-- Assignment --
Within the listing, how many lines include "leaves"? Please answer with a bare number.
___ Task material ___
Lemma Forall2_update {R} (P : R -> R -> Prop) (set : R -> R) (cond : R -> bool)
  (l : list R) :
  (forall r, P r (set r)) ->
  Forall2 (fun before after => if cond before then P before after else after = before)
          l (map (fun r => if cond r then set r else r) l).
Proof.
  intros HP. induction l as [|x l IH]; simpl; constructor; auto.
  destruct (cond x); auto.
Qed.

(** C4: a successful [updateClipboardItem] changes, in the rows with the given
    id, only the columns whose keys the input supplies: an absent key leaves
    its column as it was (never null), and [id], [userId] and [createdAt] are
    never written.  The row returned is such a row; every other row of the
    table and the two other tables are as before. *)
Theorem updateClipboardItem_only_supplied_fields :
  forall input context db r,
    result (updateClipboardItem input context db) = Ok r ->
    let db' := final (updateClipboardItem input context db) in
    (exists before after,
        In before (ClipboardItems db) /\
        ClipboardItem.id before = UpdateClipboardItem.id input /\
        data r = Some after /\
        In after (ClipboardItems db') /\
        onlySuppliedChanged input before after) /\
    Forall2 (fun before after =>
               if ClipboardItem.id before =? UpdateClipboardItem.id input
               then onlySuppliedChanged input before after
               else after = before)
            (ClipboardItems db) (ClipboardItems db') /\
    ClipboardCollections db' = ClipboardCollections db /\
    ClipboardCollectionItems db' = ClipboardCollectionItems db.
Proof.
  intros input context db r.
  unfold updateClipboardItem, defineAction.
  destruct (UpdateClipboardItem.schema input) as [p|] eqn:Es; [|discriminate].
  apply UpdateClipboardItem_schema_Some in Es as (-> & _ & _).
  unfold bind. guards; try discriminate.
  intros [= <-]. cbn.
  assert (Hf : In it (filter (fun i => ClipboardItem.id i =? UpdateClipboardItem.id input)
                        (ClipboardItems db))).
  { apply filter_In. split; [exact Hiin|]. rewrite Hiid. apply String.eqb_refl. }
  destruct (filter _ (ClipboardItems db)) as [|before rest] eqn:Ef; [destruct Hf|].
  pose proof (proj1 (filter_In
                      (fun i => ClipboardItem.id i =? UpdateClipboardItem.id input)
                      before (ClipboardItems db))) as Hb.
  rewrite Ef in Hb. destruct (Hb (or_introl eq_refl)) as [Hbin Hbid].
  cbn beta in Hbid.
  split; [|split; [|split; reflexivity]].
  - exists before, (setClipboardItem input before).
    split; [exact Hbin|]. split; [now apply String.eqb_eq|].
    split; [reflexivity|]. split.
    + apply in_map_iff. exists before. now rewrite Hbid.
    + apply setClipboardItem_onlySuppliedChanged.
  - apply Forall2_update. apply setClipboardItem_onlySuppliedChanged.
Qed.

Lemma updateClipboardItem_only_supplied_fields_witness :
  let input :=
    UpdateClipboardItem.mk Demo.i3 None None None None None (Some true) None None in
  exists r,
    result (updateClipboardItem input Demo.alice Demo.db) = Ok r /\
    exists before after,
      In before (ClipboardItems Demo.db) /\
      ClipboardItem.id before = Demo.i3 /\
      data r = Some after /\
      In after (ClipboardItems (final (updateClipboardItem input Demo.alice Demo.db))) /\
      onlySuppliedChanged input before after.
Proof.
  intros input. eexists.
  match goal with
  | |- ?A /\ _ => assert (H : A) by (vm_compute; reflexivity)
  end.
  split; [exact H|].
  exact (proj1 (updateClipboardItem_only_supplied_fields _ _ _ _ H)).
Defined.

(** ** Listing the items of the caller *)

Lemma filter_andb {R} (f g : R -> bool) (l : list R) :
  filter (fun x => f x && g x) l = filter g (filter f l).
Proof.
  induction l as [|x l IH]; simpl; [reflexivity|].
  destruct (f x); simpl; [|exact IH].
  destruct (g x); now rewrite IH.
Qed.

Lemma Permutation_filter_one {R} (p : R -> bool) (l l' : list R) :
  Permutation l l' -> Permutation (filter p l) (filter p l').
Proof.
  induction 1 as [|x l l' _ IH|x y l|l l' l'' _ IH1 _ IH2]; simpl.
  - constructor.
  - destruct (p x); [now constructor|exact IH].
  - destruct (p x), (p y); try reflexivity. constructor.
  - now transitivity (filter p l').
Qed.
(** C3. The cycle transition maps Day to Month, Month to Year and Year back
    to Day; a press on the header title applies it to the view mode and
    leaves the visible date as it is, so three presses give the state back. *)
Theorem cycle_navigation s :
  navigationNext DATE = MONTH
  ∧ navigationNext MONTH = YEAR
  ∧ navigationNext YEAR = DATE
  ∧ viewMode (onPickerNavigationPress s) = navigationNext (viewMode s)
  ∧ visibleDate (onPickerNavigationPress s) = visibleDate s
  ∧ onPickerNavigationPress
      (onPickerNavigationPress (onPickerNavigationPress s)) = s.
Proof.
  repeat split.
  destruct s as [mode visible]. by destruct mode.
Qed.

(** C5. For every date, the month picker grid is the 12 months that follow
    the year start of the date, in order, in 3 rows of 4, and the year
    picker grid is the 12 years that follow the year start of the date, in
    order, in 3 rows of 4. *)
Theorem picker_grids d :
  let yearStart := getYearStart d in
  createMonthPickerData d
  = [ [addMonth yearStart 0; addMonth yearStart 1;
       addMonth yearStart 2; addMonth yearStart 3];
      [addMonth yearStart 4; addMonth yearStart 5;
       addMonth yearStart 6; addMonth yearStart 7];
      [addMonth yearStart 8; addMonth yearStart 9;
       addMonth yearStart 10; addMonth yearStart 11] ]
  ∧ createYearPickerData d
  = [ [addYear yearStart 0; addYear yearStart 1;
       addYear yearStart 2; addYear yearStart 3];
      [addYear yearStart 4; addYear yearStart 5;
       addYear yearStart 6; addYear yearStart 7];
      [addYear yearStart 8; addYear yearStart 9;
       addYear yearStart 10; addYear yearStart 11] ].
Proof. split; reflexivity. Qed.

Lemma in_viewport_iff (index visibleIndex : Z) :
  (index =? visibleIndex) || (Z.abs (index - visibleIndex) =? 1) = true
  ↔ Z.abs (index - visibleIndex) ≤ 1.
Proof. rewrite orb_true_iff, !Z.eqb_eq. lia. Qed.

(** C6. The active page of the day pager is the (0-based) month of the
    visible date; the active page of the year pager is the floor of
    (year of the visible date - year of min) / 12; in both pagers a page is
    in the viewport exactly when its index differs from the active one by
    at most 1. *)
Theorem pager_indices props s (index : Z) :
  visibleDayPickerIndex s = getMonth (visibleDate s)
  ∧ (isDayPickerInViewPort s index = true
     ↔ Z.abs (index - visibleDayPickerIndex s) ≤ 1)
  ∧ 12 * visibleYearPickerIndex props s
      ≤ getYear (visibleDate s) - getYear (min props)
      < 12 * visibleYearPickerIndex props s + 12
  ∧ (isYearPickerInViewPort props s index = true
     ↔ Z.abs (index - visibleYearPickerIndex props s) ≤ 1).
Proof.
  split; [done |].
  split; [apply in_viewport_iff |].
  split; [| apply in_viewport_iff].
  unfold visibleYearPickerIndex.
  change (Z.of_nat YEARS_IN_VIEW) with 12.
  pose proof (Z.div_mod (getYear (visibleDate s) - getYear (min props)) 12).
  pose proof (Z.mod_pos_bound
                (getYear (visibleDate s) - getYear (min props)) 12).
  lia.
Qed.

(** C8. Selecting a day hands exactly the selected date to the [onSelect]
    callback when there is one, does nothing on the host when there is
    none, and in both cases leaves the view mode and the visible date of
    the component as they are. *)
Theorem day_select_emits props d s (host : Host) :
  (∀ onSelect, props_onSelect props = Some onSelect →
     onDateSelect props d s host = (s, onSelect d host))
  ∧ (props_onSelect props = None → onDateSelect props d s host = (s, host))
  ∧ (onDateSelect props d s host).1 = s.
Proof.
  unfold onDateSelect.
  destruct (props_onSelect props) as [onSelect |]; repeat split; try done.
  by intros ? [= <-].
Qed.

Lemma disabled_in_bounds props d :
  isDateFitsBounds props d = true →
  isDayDisabled props d = isDateFitsFilter props d
  ∧ isMonthDisabled props d = isDateFitsFilter props d
  ∧ isYearDisabled props d = isDateFitsFilter props d.
Proof.
  intros Hfits. unfold isDayDisabled, isMonthDisabled, isYearDisabled.
  by rewrite Hfits.
Qed.

Lemma isDateFitsFilter_true props d :
  isDateFitsFilter props d = Some true
  ↔ ∃ filter, props_filter props = Some filter ∧ filter d = Some false.
Proof.
  unfold isDateFitsFilter.
  destruct (props_filter props) as [filter |].
  - split.
    + intros Hneg. exists filter. split; [done |].
      by destruct (filter d) as [[] |].
    + intros (filter' & [= <-] & ->). done.
  - split; [done |]. by intros (filter & ? & _).
Qed.
(* ===== verification/Bytes.v ===== *)
(** * Byte slices (src/src/bytes.rs) and the core library's string checks

    Bytes are integers in [0, 256).  [slice] is Rust's range indexing, which
    panics out of range; [from_le] and [from_be] are the integer conversions of
    the core library, [utf8_valid] is [core::str::from_utf8]'s check. *)

From S2P Require Import Prelude.

Definition byte_ok (b : Z) : Prop := 0 <= b < 256.

(** String literals as bytes. *)
Fixpoint lit (s : string) : list Z :=
  match s with
  | EmptyString => []
  | String c s => Z.of_nat (Ascii.nat_of_ascii c) :: lit s
  end.

(** [&l[a..b]] *)
Definition slice (l : list Z) (a b : Z) : outcome (list Z) :=
  if (a <=? b) && (b <=? Z.of_nat (length l)) then Ret (take (Z.to_nat (b - a)) (drop (Z.to_nat a) l))
  else Panic.

Fixpoint from_le (l : list Z) : Z :=
  match l with
  | [] => 0
  | b :: l => b + 256 * from_le l
  end.

Definition from_be (l : list Z) : Z := foldl (fun acc b => 256 * acc + b) 0 l.

Fixpoint to_le (n : nat) (x : Z) : list Z :=
  match n with
  | O => []
  | S n => x mod 256 :: to_le n (x / 256)
  end.

Definition to_be (n : nat) (x : Z) : list Z := rev (to_le n x).

(** [ReadIntLe] *)
Definition read_u16_le (l : list Z) (offset : Z) : outcome Z :=
  let! e := uadd offset 2 in
  let! s := slice l offset e in
  Ret (from_le s).

Definition read_u32_le (l : list Z) (offset : Z) : outcome Z :=
  let! e := uadd offset 4 in
  let! s := slice l offset e in
  Ret (from_le s).

(** [core::str::from_utf8(l).is_ok()]: the well-formed byte sequences of the
    Unicode standard (no overlong forms, no surrogates, at most U+10FFFF). *)
Definition cont (b : Z) : bool := (0x80 <=? b) && (b <=? 0xBF).
Definition within (lo hi b : Z) : bool := (lo <=? b) && (b <=? hi).

Fixpoint utf8_valid (l : list Z) : bool :=
  match l with
  | [] => true
  | a :: l =>
      if within 0 0x7F a then utf8_valid l
      else match l with
      | [] => false
      | b :: l =>
          if within 0xC2 0xDF a then cont b && utf8_valid l
          else match l with
          | [] => false
          | c :: l =>
              if a =? 0xE0 then within 0xA0 0xBF b && cont c && utf8_valid l
              else if within 0xE1 0xEC a || within 0xEE 0xEF a then cont b && cont c && utf8_valid l
              else if a =? 0xED then within 0x80 0x9F b && cont c && utf8_valid l
              else match l with
              | [] => false
              | d :: l =>
                  if a =? 0xF0 then within 0x90 0xBF b && cont c && cont d && utf8_valid l
                  else if within 0xF1 0xF3 a then cont b && cont c && cont d && utf8_valid l
                  else if a =? 0xF4 then within 0x80 0x8F b && cont c && cont d && utf8_valid l
                  else false
              end
          end
      end
  end.

(** [s.starts_with(p)], [s.contains(p)] *)
Fixpoint starts_with (s p : list Z) : bool :=
  match p, s with
  | [], _ => true
  | x :: p, y :: s => (x =? y) && starts_with s p
  | _ :: _, [] => false
  end.

Fixpoint contains (s p : list Z) : bool :=
  starts_with s p || match s with [] => false | _ :: s => contains s p end.

Definition bytes_eqb (a b : list Z) : bool := bool_decide (a = b).

(** ** Lemmas *)

Lemma slice_app l1 l2 l3 a b :
  a = Z.of_nat (length l1) -> b = a + Z.of_nat (length l2) -> slice (l1 ++ l2 ++ l3) a b = Ret l2.
Proof.
  intros -> ->. unfold slice. rewrite !length_app.
  rewrite (proj2 (Z.leb_le _ _)), (proj2 (Z.leb_le _ _)) by lia. simpl.
  rewrite Nat2Z.id, drop_app_length.
  replace (Z.to_nat _) with (length l2) by lia. by rewrite take_app_length.
Qed.

Lemma slice_ok l a b : 0 <= a -> a <= b -> b <= Z.of_nat (length l) ->
  exists s, slice l a b = Ret s /\ length s = Z.to_nat (b - a).
Proof.
  intros. unfold slice. rewrite (proj2 (Z.leb_le _ _)), (proj2 (Z.leb_le _ _)) by lia. simpl.
  eexists; split; [done|]. rewrite length_take, length_drop. lia.
Qed.

Lemma to_le_len n x : length (to_le n x) = n.
Proof. revert x; induction n; intros; simpl; auto. Qed.

Lemma from_to_le n : forall x, 0 <= x < 256 ^ Z.of_nat n -> from_le (to_le n x) = x.
Proof.
  induction n as [|n IH]; intros x Hx.
  - change (256 ^ Z.of_nat 0) with 1 in Hx. simpl. lia.
  - cbn [to_le from_le]. rewrite IH; [lia|].
    rewrite Nat2Z.inj_succ, Z.pow_succ_r in Hx by lia. split; [lia|].
    apply Z.div_lt_upper_bound; lia.
Qed.

Lemma from_le_bound l : Forall byte_ok l -> 0 <= from_le l < 256 ^ Z.of_nat (length l).
Proof.
  induction 1 as [|b l Hb _ IH]; [simpl; lia|]. cbn [from_le length]. unfold byte_ok in Hb.
  rewrite Nat2Z.inj_succ, Z.pow_succ_r by lia. lia.
Qed.

Lemma from_be_rev l : from_be (rev l) = from_le l.
Proof.
  induction l as [|b l IH]; [done|]. unfold from_be in *. simpl. rewrite foldl_app, IH. simpl. lia.
Qed.

Lemma from_to_be n x : 0 <= x < 256 ^ Z.of_nat n -> from_be (to_be n x) = x.
Proof. intros. unfold to_be. rewrite from_be_rev. by apply from_to_le. Qed.

Lemma to_be_len n x : length (to_be n x) = n.
Proof. unfold to_be. by rewrite length_rev, to_le_len. Qed.

Lemma to_le_ok n x : Forall byte_ok (to_le n x).
Proof. revert x; induction n; intros; simpl; constructor; [unfold byte_ok; lia|auto]. Qed.

Lemma ascii_utf8 l : Forall (fun c => 0 <= c <= 127) l -> utf8_valid l = true.
Proof.
  induction 1 as [|c l Hc _ IH]; [done|]. cbn [utf8_valid]. unfold within at 1.
  by rewrite (proj2 (Z.leb_le _ _)), (proj2 (Z.leb_le _ _)) by lia.
Qed.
___
-- Written solution --
3